The friendly chap, local to the Conwy area that spread out into the view below, expressed how that surely would be awesome to see. And we chatted for a while before he wished me luck and set off on his way. But in reality, I knew James’s new route would most likely be too hard. However, it had been the description of the original route, Le Voyage, from which the new route (Bon Voyage) shared the first half that had grabbed me. E10 7a, 8b+, one of the absolute finest trad routes James had ever climbed, and hardest (2nd hardest now) in the whole of France. Now this seemed like a far more realistic challenge. And so it grew. This morning I had no plan, suddenly, there seemed to be one. E10 in a trip would be a challenge for sure, possibly to hard, but possibly not. That’s my kind of challenge!
I generally regard myself as a Jack of All Trades (and thus master of none), but one of my better skills is in organising stuff, including trips. And thus began a monster of planning which was perhaps my greatest success ever. I’ll spare the details, but in a nutshell, in a few weeks I’d managed to sort a partner, and then a new partner after the original bailed, coordinate a film team, some budget for them, plan a visit to Petzl, find another partner to fill in some gaps, plus multiple flights, buses, trains, AirBnB’s campsites, tent loans, car hires, work shufflings and even coordinating meeting James at Annot.
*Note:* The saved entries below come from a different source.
Lemma remove_unknown_spec session_id m :
  compact m → compact (remove_unknown session_id m)
    ∧ ∀ k1 k2 x, x ∈ cell (remove_unknown session_id m) k1 k2
      ↔ x ∈ cell m k1 k2 ∧ x ≠ session_id.
Proof.
  intros Hm.
  assert (removes (λ i, foldl (remove_member session_id) i (hash_entries i).*1)
    (λ _ x, x = session_id)) as Hall.
  { intros i Hi. destruct (remove_members_removes session_id (hash_entries i).*1 i Hi) as [H1 H2].
    split; [done|]. intros k x. rewrite H2. split; [|naive_solver]. intros [Hx Hn].
    split; [done|]. intros ->. apply Hn. split; [|done]. unfold icell in Hx.
    destruct (i !! k) as [s|] eqn:E; [|simpl in Hx; set_solver].
    apply list_elem_of_fmap. exists (k, s). by rewrite elem_of_hash_entries. }
  assert (∀ l m, compact m →
    let m' := foldl (λ map swarm_id, update_swarm swarm_id
      (λ i, foldl (remove_member session_id) i (hash_entries i).*1) map) m l in
    compact m' ∧ ∀ k1 k2 x, x ∈ cell m' k1 k2
      ↔ x ∈ cell m k1 k2 ∧ ¬ (x = session_id ∧ k1 ∈ l)) as Hl.
  { clear m Hm. induction l as [|sw l IH]; intros m Hm; cbn zeta; cbn [foldl]; [set_solver|].
    destruct (update_swarm_removes sw _ _ m Hall Hm) as [H1 H2].
    destruct (IH _ H1) as [H3 H4]. split; [done|].
    intros k1 k2 x. rewrite H4, H2, elem_of_cons. naive_solver. }
  destruct (Hl (hash_entries m).*1 m Hm) as [H1 H2]. split; [done|].
  intros k1 k2 x. unfold remove_unknown. rewrite H2. split; [|naive_solver].
  intros [Hx Hn]. split; [done|]. intros ->. apply Hn. split; [done|]. unfold cell in Hx.
  destruct (m !! k1) as [i|] eqn:E.
  - apply list_elem_of_fmap. exists (k1, i). by rewrite elem_of_hash_entries.
  - unfold icell in Hx. simpl in Hx. rewrite lookup_empty in Hx. set_solver.
Qed.

(** ** Every operation implements its specification *)

Lemma subscribe_represents session_id swarm_id channel st s :
  represents st s →
  represents (server_step st (Subscribe session_id swarm_id channel))
    (spec_step s (Subscribe session_id swarm_id channel)).
Proof.
  destruct st as [subs rev]. intros (H1 & H2 & E).
  cbn [server_step spec_step fst snd] in *. unfold represents, subscribe_session_to_channel,
    with_channel_index_mut, subscribe. cbn [fst snd by_swarm_channel by_session].
  split_and!; [by apply compact_entry_insert..|]. intros se sw ch.
  rewrite !elem_of_entry_insert. destruct (E se sw ch) as [-> ->].
  rewrite elem_of_union, elem_of_singleton. naive_solver.
Qed.

Lemma unsubscribe_represents session_id swarm_id channel st s :
  represents st s →
  represents (server_step st (Unsubscribe session_id swarm_id channel))
    (spec_step s (Unsubscribe session_id swarm_id channel)).
Proof.
  destruct st as [subs rev]. intros (H1 & H2 & E).
  cbn [server_step spec_step fst snd] in *. unfold represents, unsubscribe_session_from_channel,
    with_channel_index_mut, unsubscribe. cbn [fst snd by_swarm_channel by_session].
  rewrite unsubscribe_session_update.
  destruct (update_swarm_removes swarm_id _ _ subs
    (remove_member_removes session_id channel) H1) as [H3 H4].
  destruct (update_swarm_removes session_id _ _ rev
    (remove_member_removes channel swarm_id) H2) as [H5 H6].
  split_and!; [done..|]. intros se sw ch. cbn [fst snd].
  rewrite H4, H6. destruct (E se sw ch) as [-> ->].
  rewrite elem_of_difference, elem_of_singleton. naive_solver.
Qed.

Lemma remove_session_represents session_id st s :
  represents st s →
  represents (server_step st (RemoveSession session_id)) (spec_step s (RemoveSession session_id)).
Proof.
  destruct st as [subs rev]. intros (H1 & H2 & E).
  cbn [server_step spec_step remove_session_channel_subscriptions with_channel_index_mut
    fst snd] in *.
  unfold remove_session. cbn [by_session by_swarm_channel].
  destruct (rev !! session_id) as [i|] eqn:Ei; cbn [by_session by_swarm_channel].
  - destruct (remove_known_spec session_id (hash_entries i) subs H1) as [H3 H4].
    split_and!; [done| |]; cbn [fst snd].
    { intros k i'. rewrite lookup_delete. case_decide; [done|apply H2]. }
    intros se sw ch. unfold remove_known. rewrite H4. destruct (E se sw ch) as [-> Es].
    rewrite elem_of_filter. cbn [fst snd]. unfold cell at 1. rewrite lookup_delete.
    case_decide as Ed; cbn [default].
    + subst se. unfold cell, icell in Es. rewrite Ei in Es. simpl in Es.
      unfold icell. rewrite lookup_empty. split; [|set_solver].
      rewrite <- Es. split; [|naive_solver]. intros [Hin Hn].
      destruct Hn. split; [done|]. setoid_rewrite elem_of_hash_entries.
      destruct (i !! sw) as [cs|]; [by exists cs|set_solver].
    + fold (cell rev se sw). rewrite Es. naive_solver.
  - destruct (remove_unknown_spec session_id subs H1) as [H3 H4].
    split_and!; [done|done|]. cbn [fst snd]. intros se sw ch. rewrite H4.
    destruct (E se sw ch) as [-> Es]. rewrite elem_of_filter, Es. cbn [fst snd].
    split; [naive_solver|]. split; [|naive_solver]. intros Hin. split; [|done]. intros ->.
    apply Es in Hin. unfold cell, icell in Hin. rewrite Ei in Hin. simpl in Hin.
    rewrite lookup_empty in Hin. set_solver.
Qed.

Lemma server_run_represents ops : represents (server_run ops) (spec_run ops).
Proof.
  unfold server_run, spec_run.
  assert (∀ ops st s, represents st s →
    represents (foldl server_step st ops) (foldl spec_step s ops)) as Hrun.
  { clear ops. induction ops as [|op ops IH]; intros st s Hs; [done|]. cbn [foldl]. apply IH.
    destruct op; auto using subscribe_represents, unsubscribe_represents,
      remove_session_represents. }
  apply Hrun. split_and!; [done..|]. intros se sw ch. cbn.
  unfold cell, icell. rewrite !lookup_empty. simpl. rewrite lookup_empty. set_solver.
Qed.
End order.

(** ** Properties *)

Section properties.
Context `{HashOrder}.

Lemma members_spec st s swarm_id channel session_id :
  represents st s →
  session_id ∈ members (server_index st) swarm_id channel ↔ (session_id, swarm_id, channel) ∈ s.
Proof.
  intros (_ & _ & E). destruct (E session_id swarm_id channel) as [<- _].
  unfold members, sort_strings, cell, icell. cbn [server_index by_swarm_channel].
  rewrite elem_of_sort_by. destruct (st.1 !! swarm_id) as [i|]; simpl.
  - destruct (i !! channel); simpl; [apply elem_of_hash_elements|set_solver].
  - rewrite lookup_empty. set_solver.
Qed.

Lemma NoDup_members index swarm_id channel : NoDup (members index swarm_id channel).
Proof.
  unfold members, sort_strings. rewrite NoDup_sort_by.
  destruct (_ ≫= _); simpl; [apply NoDup_hash_elements|constructor].
Qed.

(** C3. For every sequence of subscriptions, unsubscriptions and session
    removals, the server's maps hold exactly the set of subscriptions that the
    sequence describes: [members] lists the sessions of a channel in order and
    without repetition, and the reverse map lists the channels of a session. *)
Theorem channel_index_refines ops swarm_id channel session_id :
  let index := server_index (server_run ops) in
  sorted_strings (members index swarm_id channel)
  ∧ NoDup (members index swarm_id channel)
  ∧ (session_id ∈ members index swarm_id channel
     ↔ (session_id, swarm_id, channel) ∈ spec_run ops)
  ∧ (channel ∈ channels_for_session index session_id swarm_id
     ↔ (session_id, swarm_id, channel) ∈ spec_run ops).
Proof.
  cbn zeta. pose proof (server_run_represents ops) as Hr. split_and!.
  - apply sort_strings_sorted.
  - apply NoDup_members.
  - by apply members_spec.
  - destruct Hr as (_ & _ & E). destruct (E session_id swarm_id channel) as [_ <-].
    unfold channels_for_session, sort_strings, cell, icell. cbn [server_index by_session].
    rewrite elem_of_sort_by. destruct ((server_run ops).2 !! session_id) as [i|]; simpl.
    + destruct (i !! swarm_id); simpl; [apply elem_of_hash_elements|set_solver].
    + rewrite lookup_empty. set_solver.
Qed.

Lemma hash_entries_members (i : gmap string (gset string)) :
  NoDup ((λ '(channel, members), (channel, size (members : gset string)))
    <$> hash_entries i).*1.
Proof.
  rewrite <- list_fmap_compose.
  rewrite (list_fmap_ext _ fst); [apply NoDup_hash_keys|by intros ? [] ?].
Qed.

(** The channels of a swarm are listed by name, each name once: exactly
    the channels with a subscriber, with the number of their members. *)
Theorem list_channels_correct ops swarm_id :
  let listed := list_channels_for_swarm swarm_id (server_run ops).1 in
  StronglySorted (λ a b, String.leb a.1 b.1 = true) listed ∧ NoDup listed.*1
  ∧ ∀ channel n, (channel, n) ∈ listed
    ↔ (∃ session_id, (session_id, swarm_id, channel) ∈ spec_run ops)
      ∧ n = length (members (server_index (server_run ops)) swarm_id channel).
Proof.
  cbn zeta. pose proof (server_run_represents ops) as Hr. split_and!.
  - apply sort_by_sorted; intros *; [apply String.leb_total|apply string_leb_trans].
  - unfold list_channels_for_swarm. rewrite sort_by_perm. cbn [by_swarm_channel].
    destruct ((server_run ops).1 !! swarm_id); simpl; [apply hash_entries_members|constructor].
  - intros channel n. unfold list_channels_for_swarm. rewrite elem_of_sort_by.
    setoid_rewrite <- (members_spec _ _ swarm_id channel _ Hr). unfold members.
    unfold sort_strings. rewrite length_sort_by. setoid_rewrite elem_of_sort_by.
    cbn [by_swarm_channel server_index]. destruct Hr as (Hc & _ & _).
    destruct ((server_run ops).1 !! swarm_id) as [i|] eqn:Ei; simpl; [|set_solver].
    apply Hc in Ei as [_ Hi]. rewrite list_elem_of_fmap. split.
    + intros ([c s] & [= -> ->] & Hin%elem_of_hash_entries). rewrite Hin. simpl.
      split; [|by rewrite hash_elements_perm].
      setoid_rewrite elem_of_hash_elements. by apply set_choose_L, (Hi c).
    + intros [[x Hx] ->]. destruct (i !! channel) as [s|] eqn:E; simpl in *; [|set_solver].
      exists (channel, s). rewrite elem_of_hash_entries. split; [|done].
      f_equal. by rewrite hash_elements_perm.
Qed.
End properties.

(** The index is canonical: two sequences of operations that describe the
    same subscriptions leave the same maps, on any order of hash tables; so
    nothing is left of what was removed. *)
Theorem channel_index_canonical (O1 O2 : HashOrder) ops1 ops2 :
  spec_run ops1 = spec_run ops2 ↔ server_run (H := O1) ops1 = server_run (H := O2) ops2.
Proof.
  destruct (server_run_represents (H := O1) ops1) as (C1 & D1 & E1).
  destruct (server_run_represents (H := O2) ops2) as (C2 & D2 & E2).
  destruct (server_run (H := O1) ops1) as [f1 r1], (server_run (H := O2) ops2) as [f2 r2].
  cbn [fst snd] in *. split.
  - intros Es. rewrite Es in E1. f_equal; apply compact_ext; try done.
    + intros k1 k2 x. by rewrite (proj1 (E1 x k1 k2)), (proj1 (E2 x k1 k2)).
    + intros k1 k2 x. by rewrite (proj2 (E1 k1 k2 x)), (proj2 (E2 k1 k2 x)).
  - intros [= -> ->]. apply set_eq. intros [[se sw] ch].
    by rewrite <- (proj1 (E1 se sw ch)), <- (proj1 (E2 se sw ch)).
Qed.

Example channel_run :
  let state := server_run [Subscribe "s2" "w" "build"; Subscribe "s1" "w" "build";
    Subscribe "s1" "w" "tests"; Subscribe "s3" "v" "build"; RemoveSession "s2";
    Unsubscribe "s3" "v" "build"] in
  list_channels_for_swarm "w" state.1 = [("build", 1); ("tests", 1)]
  ∧ members (server_index state) "w" "build" = ["s1"] ∧ state.1 !! "v" = None.
Proof. vm_compute. done. Qed.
Perhaps the magic bullet was a chance meeting in Llandudno with Patch Hammond, only a day after meeting the local friendly chap. I’d not seen Patch in years, and amongst a rapid chat, diluted by kids demands for round-about pushes and snack requests I mentioned how Annot might be a cool place. Much to my surprise Patch said he could be keen, though it seemed in one of those ‘I’m actually really quite busy and for sure not committing to anything’ kind of ways. After my initial partner dropped out, everything fell into place when a few weeks later Patch said; “I’m in!”
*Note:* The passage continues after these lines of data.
(* ===== verification/Messages.v ===== *)
(** * Conversation messages ([crates/gcode-message-types/src/lib.rs])

    Messages and their content blocks, the stable hash of a message, and the
    placement of dynamic system context in a conversation. *)

From S2P Require Import Prelude Utf8.
Open Scope nat_scope.

(** JSON values come from the [serde_json] package: they are a type with the
    text that [Value::to_string] gives. *)
Class Json := {
  json : Type;
  json_to_string : json → string;
}.

(** JSON by its text, to run the model on concrete inputs. *)
#[export] Instance json_text : Json := {| json := string; json_to_string := λ s, s |}.

Abbreviation datetime := Z (only parsing).

(** ** Data *)

Inductive Role := User | Assistant.

#[export] Instance Role_eq_dec : EqDecision Role.
Proof. solve_decision. Defined.

Record CacheControl := {
  cc_kind : string;
  cc_ttl : option string;
}.

Definition cache_control_ephemeral (ttl : option string) : CacheControl :=
  {| cc_kind := "ephemeral"; cc_ttl := ttl |}.

Section json.
Context `{Json}.

Inductive ContentBlock :=
| Text (text : string) (cache_control : option CacheControl)
| Reasoning (text : string)
| ToolUse (id name : string) (input : json)
| ToolResult (tool_use_id content : string) (is_error : option bool)
| Image (media_type data : string)
| OpenAICompaction (encrypted_content : string).

Record Message := {
  msg_role : Role;
  msg_content : list ContentBlock;
  msg_timestamp : option datetime;
  msg_tool_duration_ms : option u64;
}.

(** ** Constructors *)

Definition message_user (now : datetime) (text : string) : Message := {|
  msg_role := User;
  msg_content := [Text text None];
  msg_timestamp := Some now;
  msg_tool_duration_ms := None;
|}.

Definition user_with_images (now : datetime) (text : string)
    (images : list (string * string)) : Message :=
  let content := (λ '(media_type, data), Image media_type data) <$> images in
  let content := content ++ [Text text None] in
  {| msg_role := User; msg_content := content;
     msg_timestamp := Some now; msg_tool_duration_ms := None |}.

Definition assistant_text (now : datetime) (text : string) : Message := {|
  msg_role := Assistant;
  msg_content := [Text text None];
  msg_timestamp := Some now;
  msg_tool_duration_ms := None;
|}.

Definition tool_result_with_duration (now : datetime) (tool_use_id content : string)
    (is_error : bool) (tool_duration_ms : option u64) : Message := {|
  msg_role := User;
  msg_content := [ToolResult tool_use_id content (if is_error then Some true else None)];
  msg_timestamp := Some now;
  msg_tool_duration_ms := tool_duration_ms;
|}.

Definition tool_result (now : datetime) (tool_use_id content : string) (is_error : bool)
    : Message :=
  tool_result_with_duration now tool_use_id content is_error None.

(** ** Recognising user turns *)

(** [find_map] on the text blocks: the first text, without leading white space. *)
Fixpoint first_text (content : list ContentBlock) : option string :=
  match content with
  | [] => None
  | Text text _ :: _ => Some (trim_start text)
  | _ :: rest => first_text rest
  end.

Definition is_internal_system_reminder (msg : Message) : bool :=
  match first_text (msg_content msg) with
  | Some text => starts_with "<system-reminder>" text
  | None => false
  end.

(** The test on a text block: text of the user, not a reminder. *)
Definition is_user_text (text : string) : bool :=
  let trimmed := trim text in
  negb (trimmed =s "") && negb (starts_with "<system-reminder>" trimmed).

Definition is_tool_result (block : ContentBlock) : bool :=
  match block with ToolResult _ _ _ => true | _ => false end.

(** The loop over the blocks; [None] is the early [return false]. *)
Fixpoint scan_text_blocks (allow_images : bool) (saw_user_text : bool)
    (content : list ContentBlock) : option bool :=
  match content with
  | [] => Some saw_user_text
  | Text text _ :: rest =>
      scan_text_blocks allow_images (if is_user_text text then true else saw_user_text) rest
  | Image _ _ :: rest =>
      if allow_images then scan_text_blocks allow_images saw_user_text rest else None
  | _ :: _ => None
  end.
I rarely feel exhausted and rarely feel ill. A headache for a day is my usual bad cold. And so I was unimpressed to feel a tad rough about 3 weeks prior to Annot. Annoyingly the cold just got worse, at least allowing time to sort this monster trip. I also injured my right knee, a meniscus tear, gained a few finger tweaks, and a dodgy shoulder. Of course pushing on was the best idea, as I had no intention of losing the gains made since the start of the year. And what of this waffle you say? But I’m just telling a cautionary tale.. one told by many, one that makes sense, but so often overlooked. WOW, how well I’d been going just a week before, feeling 30 years old despite 52; every day packed with stuff; 4 hour boulder sessions followed by 3 hour bike rides followed by back to back 9 hour setting days followed by more and more and more. Surely even more and I’d be even fitter… and then BOOM. Hobbling around I kept it going, picking up a sore wrist too, and then my left knee swelled up making walking desperate. I got dry skin on my face, my nails went bad, sleep was rubbish but I felt like sleeping all the time. I was a wreck, going from 30 to 52 to 95 in a few weeks.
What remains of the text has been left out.